The records:
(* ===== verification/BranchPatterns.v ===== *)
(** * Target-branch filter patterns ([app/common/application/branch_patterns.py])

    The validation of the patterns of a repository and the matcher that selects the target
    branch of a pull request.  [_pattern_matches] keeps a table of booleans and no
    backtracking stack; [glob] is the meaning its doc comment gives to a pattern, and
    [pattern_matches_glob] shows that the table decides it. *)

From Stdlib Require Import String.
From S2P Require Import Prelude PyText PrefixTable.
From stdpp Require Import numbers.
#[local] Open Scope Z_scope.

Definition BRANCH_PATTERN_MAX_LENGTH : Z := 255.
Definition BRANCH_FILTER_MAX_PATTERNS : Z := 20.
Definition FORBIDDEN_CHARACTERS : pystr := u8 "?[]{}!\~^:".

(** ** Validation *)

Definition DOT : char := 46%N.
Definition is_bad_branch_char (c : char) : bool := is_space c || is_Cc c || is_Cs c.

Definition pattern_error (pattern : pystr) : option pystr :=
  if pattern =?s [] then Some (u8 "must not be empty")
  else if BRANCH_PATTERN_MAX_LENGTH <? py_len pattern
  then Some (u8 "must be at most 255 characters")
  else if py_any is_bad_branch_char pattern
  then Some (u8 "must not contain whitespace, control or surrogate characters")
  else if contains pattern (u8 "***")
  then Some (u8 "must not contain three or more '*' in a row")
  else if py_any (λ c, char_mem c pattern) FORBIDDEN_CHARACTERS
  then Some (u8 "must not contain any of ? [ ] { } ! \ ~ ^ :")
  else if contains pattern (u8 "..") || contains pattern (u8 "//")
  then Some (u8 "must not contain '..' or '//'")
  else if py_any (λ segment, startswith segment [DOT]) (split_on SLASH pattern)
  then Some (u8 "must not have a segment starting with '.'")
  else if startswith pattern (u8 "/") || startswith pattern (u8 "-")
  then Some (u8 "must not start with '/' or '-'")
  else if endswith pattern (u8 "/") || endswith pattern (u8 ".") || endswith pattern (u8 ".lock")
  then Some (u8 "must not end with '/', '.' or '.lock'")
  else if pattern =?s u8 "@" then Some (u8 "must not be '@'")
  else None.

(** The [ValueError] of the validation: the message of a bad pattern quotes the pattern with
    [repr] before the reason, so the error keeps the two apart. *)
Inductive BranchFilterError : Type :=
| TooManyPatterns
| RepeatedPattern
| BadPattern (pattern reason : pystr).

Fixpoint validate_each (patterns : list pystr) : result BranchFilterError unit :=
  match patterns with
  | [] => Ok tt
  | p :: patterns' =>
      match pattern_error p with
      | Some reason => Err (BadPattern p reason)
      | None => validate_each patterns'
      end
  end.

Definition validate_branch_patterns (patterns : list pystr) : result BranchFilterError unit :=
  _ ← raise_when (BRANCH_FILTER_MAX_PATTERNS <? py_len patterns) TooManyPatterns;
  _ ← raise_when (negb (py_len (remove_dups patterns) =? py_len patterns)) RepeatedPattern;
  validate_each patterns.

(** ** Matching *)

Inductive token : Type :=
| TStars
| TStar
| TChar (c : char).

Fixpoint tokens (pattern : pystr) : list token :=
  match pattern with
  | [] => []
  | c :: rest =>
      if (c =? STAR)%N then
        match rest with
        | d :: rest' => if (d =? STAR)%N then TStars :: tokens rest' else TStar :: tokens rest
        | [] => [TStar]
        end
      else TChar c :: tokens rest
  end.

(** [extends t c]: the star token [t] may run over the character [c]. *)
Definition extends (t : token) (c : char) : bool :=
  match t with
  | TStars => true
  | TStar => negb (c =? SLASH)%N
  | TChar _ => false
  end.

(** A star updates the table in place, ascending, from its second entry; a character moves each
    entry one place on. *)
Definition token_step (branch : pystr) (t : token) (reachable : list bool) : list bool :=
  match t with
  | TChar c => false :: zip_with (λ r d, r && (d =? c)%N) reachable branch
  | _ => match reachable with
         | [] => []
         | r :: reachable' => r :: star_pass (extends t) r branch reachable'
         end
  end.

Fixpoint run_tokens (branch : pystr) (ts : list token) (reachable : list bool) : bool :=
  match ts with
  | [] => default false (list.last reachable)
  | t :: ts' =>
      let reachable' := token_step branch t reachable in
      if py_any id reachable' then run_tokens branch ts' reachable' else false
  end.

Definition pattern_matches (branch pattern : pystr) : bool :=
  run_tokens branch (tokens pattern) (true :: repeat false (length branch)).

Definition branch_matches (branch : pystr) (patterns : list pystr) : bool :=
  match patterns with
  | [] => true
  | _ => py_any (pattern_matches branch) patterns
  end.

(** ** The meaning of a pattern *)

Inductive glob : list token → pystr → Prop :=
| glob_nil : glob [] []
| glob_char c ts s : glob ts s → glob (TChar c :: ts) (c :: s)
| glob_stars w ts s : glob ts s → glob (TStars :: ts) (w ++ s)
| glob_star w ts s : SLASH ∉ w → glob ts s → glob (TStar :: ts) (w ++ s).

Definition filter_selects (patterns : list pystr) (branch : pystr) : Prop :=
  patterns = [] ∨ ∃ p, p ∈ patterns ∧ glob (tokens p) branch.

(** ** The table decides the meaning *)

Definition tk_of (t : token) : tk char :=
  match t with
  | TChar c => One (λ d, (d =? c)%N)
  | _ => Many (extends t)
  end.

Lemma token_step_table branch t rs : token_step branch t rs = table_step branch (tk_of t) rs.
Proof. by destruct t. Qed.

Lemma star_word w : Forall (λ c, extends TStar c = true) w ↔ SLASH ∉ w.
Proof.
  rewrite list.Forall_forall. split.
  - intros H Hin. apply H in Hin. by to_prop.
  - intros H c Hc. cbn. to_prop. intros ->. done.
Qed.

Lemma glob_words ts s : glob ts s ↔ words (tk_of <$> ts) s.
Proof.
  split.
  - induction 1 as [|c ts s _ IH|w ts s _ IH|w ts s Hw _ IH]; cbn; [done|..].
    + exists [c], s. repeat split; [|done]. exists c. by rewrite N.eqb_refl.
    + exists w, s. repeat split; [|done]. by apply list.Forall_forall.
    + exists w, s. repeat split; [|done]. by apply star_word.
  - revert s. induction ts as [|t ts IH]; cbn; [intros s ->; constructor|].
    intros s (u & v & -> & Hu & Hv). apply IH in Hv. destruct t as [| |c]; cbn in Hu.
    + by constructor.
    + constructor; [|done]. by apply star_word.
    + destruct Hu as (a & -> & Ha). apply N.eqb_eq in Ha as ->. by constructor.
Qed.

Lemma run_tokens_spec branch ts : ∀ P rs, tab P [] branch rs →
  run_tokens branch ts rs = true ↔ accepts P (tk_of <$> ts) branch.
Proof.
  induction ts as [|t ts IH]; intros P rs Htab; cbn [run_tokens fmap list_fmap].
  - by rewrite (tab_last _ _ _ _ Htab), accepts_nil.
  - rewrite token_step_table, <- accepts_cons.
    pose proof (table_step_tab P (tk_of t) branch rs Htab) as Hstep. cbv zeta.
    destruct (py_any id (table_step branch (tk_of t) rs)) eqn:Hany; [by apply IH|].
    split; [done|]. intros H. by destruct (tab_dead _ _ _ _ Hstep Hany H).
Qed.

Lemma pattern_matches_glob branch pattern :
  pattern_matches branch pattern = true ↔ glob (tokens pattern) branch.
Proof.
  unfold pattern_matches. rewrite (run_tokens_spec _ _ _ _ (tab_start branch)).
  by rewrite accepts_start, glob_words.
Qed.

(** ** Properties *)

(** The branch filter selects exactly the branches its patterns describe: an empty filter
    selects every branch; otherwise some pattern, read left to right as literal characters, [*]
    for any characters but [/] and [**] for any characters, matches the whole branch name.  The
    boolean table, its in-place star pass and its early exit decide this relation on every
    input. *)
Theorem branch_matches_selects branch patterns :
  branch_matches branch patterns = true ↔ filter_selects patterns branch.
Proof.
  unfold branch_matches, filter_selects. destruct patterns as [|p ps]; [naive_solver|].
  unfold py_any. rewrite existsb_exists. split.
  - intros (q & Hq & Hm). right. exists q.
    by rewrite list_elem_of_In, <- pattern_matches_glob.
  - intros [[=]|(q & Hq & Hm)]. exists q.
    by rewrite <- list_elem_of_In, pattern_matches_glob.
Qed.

---

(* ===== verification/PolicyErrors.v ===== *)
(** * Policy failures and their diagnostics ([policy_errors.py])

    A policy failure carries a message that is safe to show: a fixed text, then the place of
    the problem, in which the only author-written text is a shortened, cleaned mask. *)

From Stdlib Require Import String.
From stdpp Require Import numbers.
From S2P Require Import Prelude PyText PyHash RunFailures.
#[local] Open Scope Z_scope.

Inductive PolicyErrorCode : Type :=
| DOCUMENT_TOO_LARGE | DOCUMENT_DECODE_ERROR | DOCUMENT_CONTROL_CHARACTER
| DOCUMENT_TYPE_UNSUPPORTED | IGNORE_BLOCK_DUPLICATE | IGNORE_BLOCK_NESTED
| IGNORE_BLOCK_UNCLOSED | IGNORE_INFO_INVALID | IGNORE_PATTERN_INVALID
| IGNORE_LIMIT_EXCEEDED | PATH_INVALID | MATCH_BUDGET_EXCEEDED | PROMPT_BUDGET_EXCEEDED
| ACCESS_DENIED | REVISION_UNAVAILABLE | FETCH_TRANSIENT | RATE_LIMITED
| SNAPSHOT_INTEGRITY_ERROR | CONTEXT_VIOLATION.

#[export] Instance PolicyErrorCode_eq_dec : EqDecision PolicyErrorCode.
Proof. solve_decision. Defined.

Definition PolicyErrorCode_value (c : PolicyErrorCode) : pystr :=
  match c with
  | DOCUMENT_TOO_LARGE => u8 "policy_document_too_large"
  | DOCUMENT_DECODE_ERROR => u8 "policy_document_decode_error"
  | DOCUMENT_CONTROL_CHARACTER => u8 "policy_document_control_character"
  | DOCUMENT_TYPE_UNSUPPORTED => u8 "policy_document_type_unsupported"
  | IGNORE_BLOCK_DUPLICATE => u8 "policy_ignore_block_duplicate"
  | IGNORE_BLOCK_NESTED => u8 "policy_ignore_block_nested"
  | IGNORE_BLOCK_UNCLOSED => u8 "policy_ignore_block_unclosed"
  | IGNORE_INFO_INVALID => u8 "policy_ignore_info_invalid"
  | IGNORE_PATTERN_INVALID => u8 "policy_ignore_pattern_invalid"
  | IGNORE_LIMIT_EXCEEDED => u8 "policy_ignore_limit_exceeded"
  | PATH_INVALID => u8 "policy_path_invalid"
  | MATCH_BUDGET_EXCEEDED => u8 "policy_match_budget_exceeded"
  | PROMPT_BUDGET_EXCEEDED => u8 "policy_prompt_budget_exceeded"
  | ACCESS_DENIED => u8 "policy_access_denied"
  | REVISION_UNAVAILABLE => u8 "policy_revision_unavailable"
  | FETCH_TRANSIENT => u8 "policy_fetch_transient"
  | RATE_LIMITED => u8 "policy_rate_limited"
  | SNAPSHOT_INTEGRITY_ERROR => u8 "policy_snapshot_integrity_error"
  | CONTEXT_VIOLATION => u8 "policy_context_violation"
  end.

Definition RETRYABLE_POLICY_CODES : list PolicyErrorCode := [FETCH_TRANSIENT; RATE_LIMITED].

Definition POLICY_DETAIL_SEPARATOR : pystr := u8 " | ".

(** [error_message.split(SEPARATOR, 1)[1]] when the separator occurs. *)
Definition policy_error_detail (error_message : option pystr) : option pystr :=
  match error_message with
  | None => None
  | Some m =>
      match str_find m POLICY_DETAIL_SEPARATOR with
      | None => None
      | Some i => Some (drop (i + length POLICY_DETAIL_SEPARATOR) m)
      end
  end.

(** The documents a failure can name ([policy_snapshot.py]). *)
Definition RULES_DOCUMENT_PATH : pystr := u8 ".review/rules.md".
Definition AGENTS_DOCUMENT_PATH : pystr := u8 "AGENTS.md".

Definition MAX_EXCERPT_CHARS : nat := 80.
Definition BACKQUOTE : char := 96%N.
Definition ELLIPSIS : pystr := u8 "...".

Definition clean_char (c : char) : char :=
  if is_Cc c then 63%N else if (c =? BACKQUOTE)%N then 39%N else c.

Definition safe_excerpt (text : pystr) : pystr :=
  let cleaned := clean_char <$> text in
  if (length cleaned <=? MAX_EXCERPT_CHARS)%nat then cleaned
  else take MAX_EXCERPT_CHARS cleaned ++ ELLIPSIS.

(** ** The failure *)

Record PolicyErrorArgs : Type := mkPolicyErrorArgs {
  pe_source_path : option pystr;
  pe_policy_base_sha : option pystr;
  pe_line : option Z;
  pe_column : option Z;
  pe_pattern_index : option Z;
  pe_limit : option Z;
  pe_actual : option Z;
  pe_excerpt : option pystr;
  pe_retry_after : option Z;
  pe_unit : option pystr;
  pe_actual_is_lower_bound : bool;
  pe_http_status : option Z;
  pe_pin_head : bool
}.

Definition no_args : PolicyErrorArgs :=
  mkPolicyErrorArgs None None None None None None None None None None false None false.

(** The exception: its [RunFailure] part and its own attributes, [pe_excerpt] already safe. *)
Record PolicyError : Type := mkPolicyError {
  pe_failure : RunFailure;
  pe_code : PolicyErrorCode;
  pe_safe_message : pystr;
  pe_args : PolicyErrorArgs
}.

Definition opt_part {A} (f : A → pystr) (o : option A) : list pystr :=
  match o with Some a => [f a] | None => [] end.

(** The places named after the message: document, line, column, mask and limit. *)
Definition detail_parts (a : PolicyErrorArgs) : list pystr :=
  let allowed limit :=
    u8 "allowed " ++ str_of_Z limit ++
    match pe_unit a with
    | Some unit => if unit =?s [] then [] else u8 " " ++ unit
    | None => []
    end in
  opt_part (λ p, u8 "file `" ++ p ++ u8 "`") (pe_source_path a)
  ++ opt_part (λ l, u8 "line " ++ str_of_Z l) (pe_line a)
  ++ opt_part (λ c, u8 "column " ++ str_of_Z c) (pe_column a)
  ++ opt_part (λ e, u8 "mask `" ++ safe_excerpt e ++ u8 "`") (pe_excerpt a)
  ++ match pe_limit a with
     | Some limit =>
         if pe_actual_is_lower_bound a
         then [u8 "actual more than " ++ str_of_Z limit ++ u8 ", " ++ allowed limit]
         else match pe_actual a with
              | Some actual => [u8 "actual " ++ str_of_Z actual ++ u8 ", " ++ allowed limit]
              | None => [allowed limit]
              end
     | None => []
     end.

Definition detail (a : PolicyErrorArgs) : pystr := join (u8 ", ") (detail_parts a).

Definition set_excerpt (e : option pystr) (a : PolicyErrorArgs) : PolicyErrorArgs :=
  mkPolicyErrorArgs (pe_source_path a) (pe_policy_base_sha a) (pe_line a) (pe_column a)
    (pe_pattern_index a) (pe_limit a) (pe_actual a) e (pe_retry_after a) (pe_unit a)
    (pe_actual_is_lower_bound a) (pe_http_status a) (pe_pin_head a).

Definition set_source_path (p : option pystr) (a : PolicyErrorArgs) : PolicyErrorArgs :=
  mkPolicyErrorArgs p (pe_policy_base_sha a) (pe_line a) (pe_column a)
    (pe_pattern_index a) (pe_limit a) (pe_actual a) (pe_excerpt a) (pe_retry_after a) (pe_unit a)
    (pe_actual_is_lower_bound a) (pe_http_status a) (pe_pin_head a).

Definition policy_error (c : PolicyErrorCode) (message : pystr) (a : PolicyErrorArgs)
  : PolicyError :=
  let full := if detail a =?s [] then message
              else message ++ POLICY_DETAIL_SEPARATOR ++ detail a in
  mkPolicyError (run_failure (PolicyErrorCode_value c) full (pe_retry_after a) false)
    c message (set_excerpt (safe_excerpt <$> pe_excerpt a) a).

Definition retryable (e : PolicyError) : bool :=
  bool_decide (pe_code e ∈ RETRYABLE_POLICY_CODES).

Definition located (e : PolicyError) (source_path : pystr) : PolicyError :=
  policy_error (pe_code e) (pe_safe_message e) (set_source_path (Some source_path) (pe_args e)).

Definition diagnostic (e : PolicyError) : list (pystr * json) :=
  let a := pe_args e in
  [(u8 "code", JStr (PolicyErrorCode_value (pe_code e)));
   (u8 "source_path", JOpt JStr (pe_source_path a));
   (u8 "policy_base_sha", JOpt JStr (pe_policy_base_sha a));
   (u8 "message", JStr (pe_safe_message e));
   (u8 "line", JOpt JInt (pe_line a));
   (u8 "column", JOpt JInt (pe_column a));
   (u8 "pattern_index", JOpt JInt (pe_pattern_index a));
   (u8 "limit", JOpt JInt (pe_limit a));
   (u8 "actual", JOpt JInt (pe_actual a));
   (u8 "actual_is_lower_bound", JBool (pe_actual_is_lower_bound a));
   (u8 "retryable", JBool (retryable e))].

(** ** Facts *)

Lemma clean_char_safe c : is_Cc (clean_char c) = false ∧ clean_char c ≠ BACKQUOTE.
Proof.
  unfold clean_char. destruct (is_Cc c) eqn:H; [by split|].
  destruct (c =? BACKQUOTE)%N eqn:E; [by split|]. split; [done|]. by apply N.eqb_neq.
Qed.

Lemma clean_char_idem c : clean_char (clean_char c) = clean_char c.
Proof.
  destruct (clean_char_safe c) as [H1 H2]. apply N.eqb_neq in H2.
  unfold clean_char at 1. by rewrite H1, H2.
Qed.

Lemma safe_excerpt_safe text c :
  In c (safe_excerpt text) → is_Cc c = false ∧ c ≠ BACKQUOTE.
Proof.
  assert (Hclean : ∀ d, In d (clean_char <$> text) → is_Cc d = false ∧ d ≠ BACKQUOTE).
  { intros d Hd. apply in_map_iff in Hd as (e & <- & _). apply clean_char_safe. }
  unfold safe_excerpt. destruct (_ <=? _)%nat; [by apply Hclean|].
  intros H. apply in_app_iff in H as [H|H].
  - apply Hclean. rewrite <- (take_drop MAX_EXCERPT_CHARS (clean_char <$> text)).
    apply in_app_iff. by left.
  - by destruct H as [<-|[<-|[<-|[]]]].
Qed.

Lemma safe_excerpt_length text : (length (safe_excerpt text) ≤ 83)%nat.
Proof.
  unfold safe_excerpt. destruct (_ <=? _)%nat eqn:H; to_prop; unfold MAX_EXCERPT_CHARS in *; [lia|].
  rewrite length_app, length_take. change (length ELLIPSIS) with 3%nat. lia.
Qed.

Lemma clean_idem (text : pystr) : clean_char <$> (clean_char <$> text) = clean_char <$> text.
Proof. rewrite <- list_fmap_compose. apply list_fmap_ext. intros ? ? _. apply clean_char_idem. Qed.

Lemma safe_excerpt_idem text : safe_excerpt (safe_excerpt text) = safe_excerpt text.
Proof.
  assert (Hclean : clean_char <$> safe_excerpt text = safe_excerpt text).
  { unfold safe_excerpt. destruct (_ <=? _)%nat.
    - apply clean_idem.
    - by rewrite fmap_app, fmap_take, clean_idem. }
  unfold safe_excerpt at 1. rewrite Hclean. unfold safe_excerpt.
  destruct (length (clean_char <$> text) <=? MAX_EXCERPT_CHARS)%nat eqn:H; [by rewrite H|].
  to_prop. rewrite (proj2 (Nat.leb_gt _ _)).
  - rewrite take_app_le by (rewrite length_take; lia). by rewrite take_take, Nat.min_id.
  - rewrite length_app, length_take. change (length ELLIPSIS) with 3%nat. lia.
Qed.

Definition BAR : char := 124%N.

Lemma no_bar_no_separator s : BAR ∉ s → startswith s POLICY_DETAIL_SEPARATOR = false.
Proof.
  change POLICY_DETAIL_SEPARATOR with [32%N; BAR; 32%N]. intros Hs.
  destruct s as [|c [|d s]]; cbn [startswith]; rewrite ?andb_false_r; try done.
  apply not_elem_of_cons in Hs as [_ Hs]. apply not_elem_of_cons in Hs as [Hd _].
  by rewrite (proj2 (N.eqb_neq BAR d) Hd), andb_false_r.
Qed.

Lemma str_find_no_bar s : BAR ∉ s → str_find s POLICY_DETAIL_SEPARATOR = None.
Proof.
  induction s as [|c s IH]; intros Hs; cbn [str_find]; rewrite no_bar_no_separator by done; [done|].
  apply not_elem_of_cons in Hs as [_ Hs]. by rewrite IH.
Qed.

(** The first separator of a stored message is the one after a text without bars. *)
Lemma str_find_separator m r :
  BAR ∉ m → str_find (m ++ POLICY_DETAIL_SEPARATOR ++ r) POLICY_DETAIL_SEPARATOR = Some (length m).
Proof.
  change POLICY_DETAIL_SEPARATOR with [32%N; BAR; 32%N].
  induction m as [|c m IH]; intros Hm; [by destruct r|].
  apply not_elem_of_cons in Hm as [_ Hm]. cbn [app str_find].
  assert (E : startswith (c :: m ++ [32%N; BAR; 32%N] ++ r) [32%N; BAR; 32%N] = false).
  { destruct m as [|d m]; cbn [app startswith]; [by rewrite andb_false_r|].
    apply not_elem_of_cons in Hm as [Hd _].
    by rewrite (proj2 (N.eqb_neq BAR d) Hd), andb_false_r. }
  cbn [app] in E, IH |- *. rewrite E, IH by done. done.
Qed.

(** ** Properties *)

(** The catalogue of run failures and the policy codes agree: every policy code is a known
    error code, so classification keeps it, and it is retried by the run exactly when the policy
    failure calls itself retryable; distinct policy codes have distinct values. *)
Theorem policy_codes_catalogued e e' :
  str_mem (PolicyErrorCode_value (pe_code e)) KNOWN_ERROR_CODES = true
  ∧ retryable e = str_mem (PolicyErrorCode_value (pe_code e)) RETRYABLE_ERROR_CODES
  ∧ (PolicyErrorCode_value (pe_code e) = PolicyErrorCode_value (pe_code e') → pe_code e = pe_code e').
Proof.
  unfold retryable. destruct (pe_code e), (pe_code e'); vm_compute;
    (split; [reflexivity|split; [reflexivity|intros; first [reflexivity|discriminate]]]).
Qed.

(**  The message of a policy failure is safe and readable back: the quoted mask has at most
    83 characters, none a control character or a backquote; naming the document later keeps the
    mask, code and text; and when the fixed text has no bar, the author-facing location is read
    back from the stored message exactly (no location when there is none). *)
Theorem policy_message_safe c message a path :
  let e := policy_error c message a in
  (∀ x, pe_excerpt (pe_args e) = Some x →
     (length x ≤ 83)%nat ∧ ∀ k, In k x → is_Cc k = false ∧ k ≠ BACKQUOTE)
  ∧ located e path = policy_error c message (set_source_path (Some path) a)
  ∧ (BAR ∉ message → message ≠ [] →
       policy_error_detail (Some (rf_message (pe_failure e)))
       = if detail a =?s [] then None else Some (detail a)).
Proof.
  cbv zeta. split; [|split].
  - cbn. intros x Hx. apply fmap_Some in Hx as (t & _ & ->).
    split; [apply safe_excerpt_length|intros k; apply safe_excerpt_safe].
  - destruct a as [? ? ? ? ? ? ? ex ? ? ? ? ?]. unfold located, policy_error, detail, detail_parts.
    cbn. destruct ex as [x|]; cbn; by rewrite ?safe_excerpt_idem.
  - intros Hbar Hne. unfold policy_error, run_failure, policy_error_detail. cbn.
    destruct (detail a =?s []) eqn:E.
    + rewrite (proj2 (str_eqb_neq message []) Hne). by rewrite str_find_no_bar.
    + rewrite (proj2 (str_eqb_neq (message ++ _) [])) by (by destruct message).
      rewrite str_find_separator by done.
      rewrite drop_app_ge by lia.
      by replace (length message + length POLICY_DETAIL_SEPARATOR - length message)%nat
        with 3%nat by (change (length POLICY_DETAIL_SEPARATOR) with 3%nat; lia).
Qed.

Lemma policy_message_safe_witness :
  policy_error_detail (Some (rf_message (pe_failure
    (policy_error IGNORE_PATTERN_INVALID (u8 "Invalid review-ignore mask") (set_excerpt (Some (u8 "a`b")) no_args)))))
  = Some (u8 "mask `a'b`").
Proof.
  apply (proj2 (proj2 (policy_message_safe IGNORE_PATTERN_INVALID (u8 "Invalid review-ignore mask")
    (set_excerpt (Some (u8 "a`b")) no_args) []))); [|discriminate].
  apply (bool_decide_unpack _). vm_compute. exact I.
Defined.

Exercise details: Determine how many lines of the material hold "stored", and respond with that number only.

Task result: 2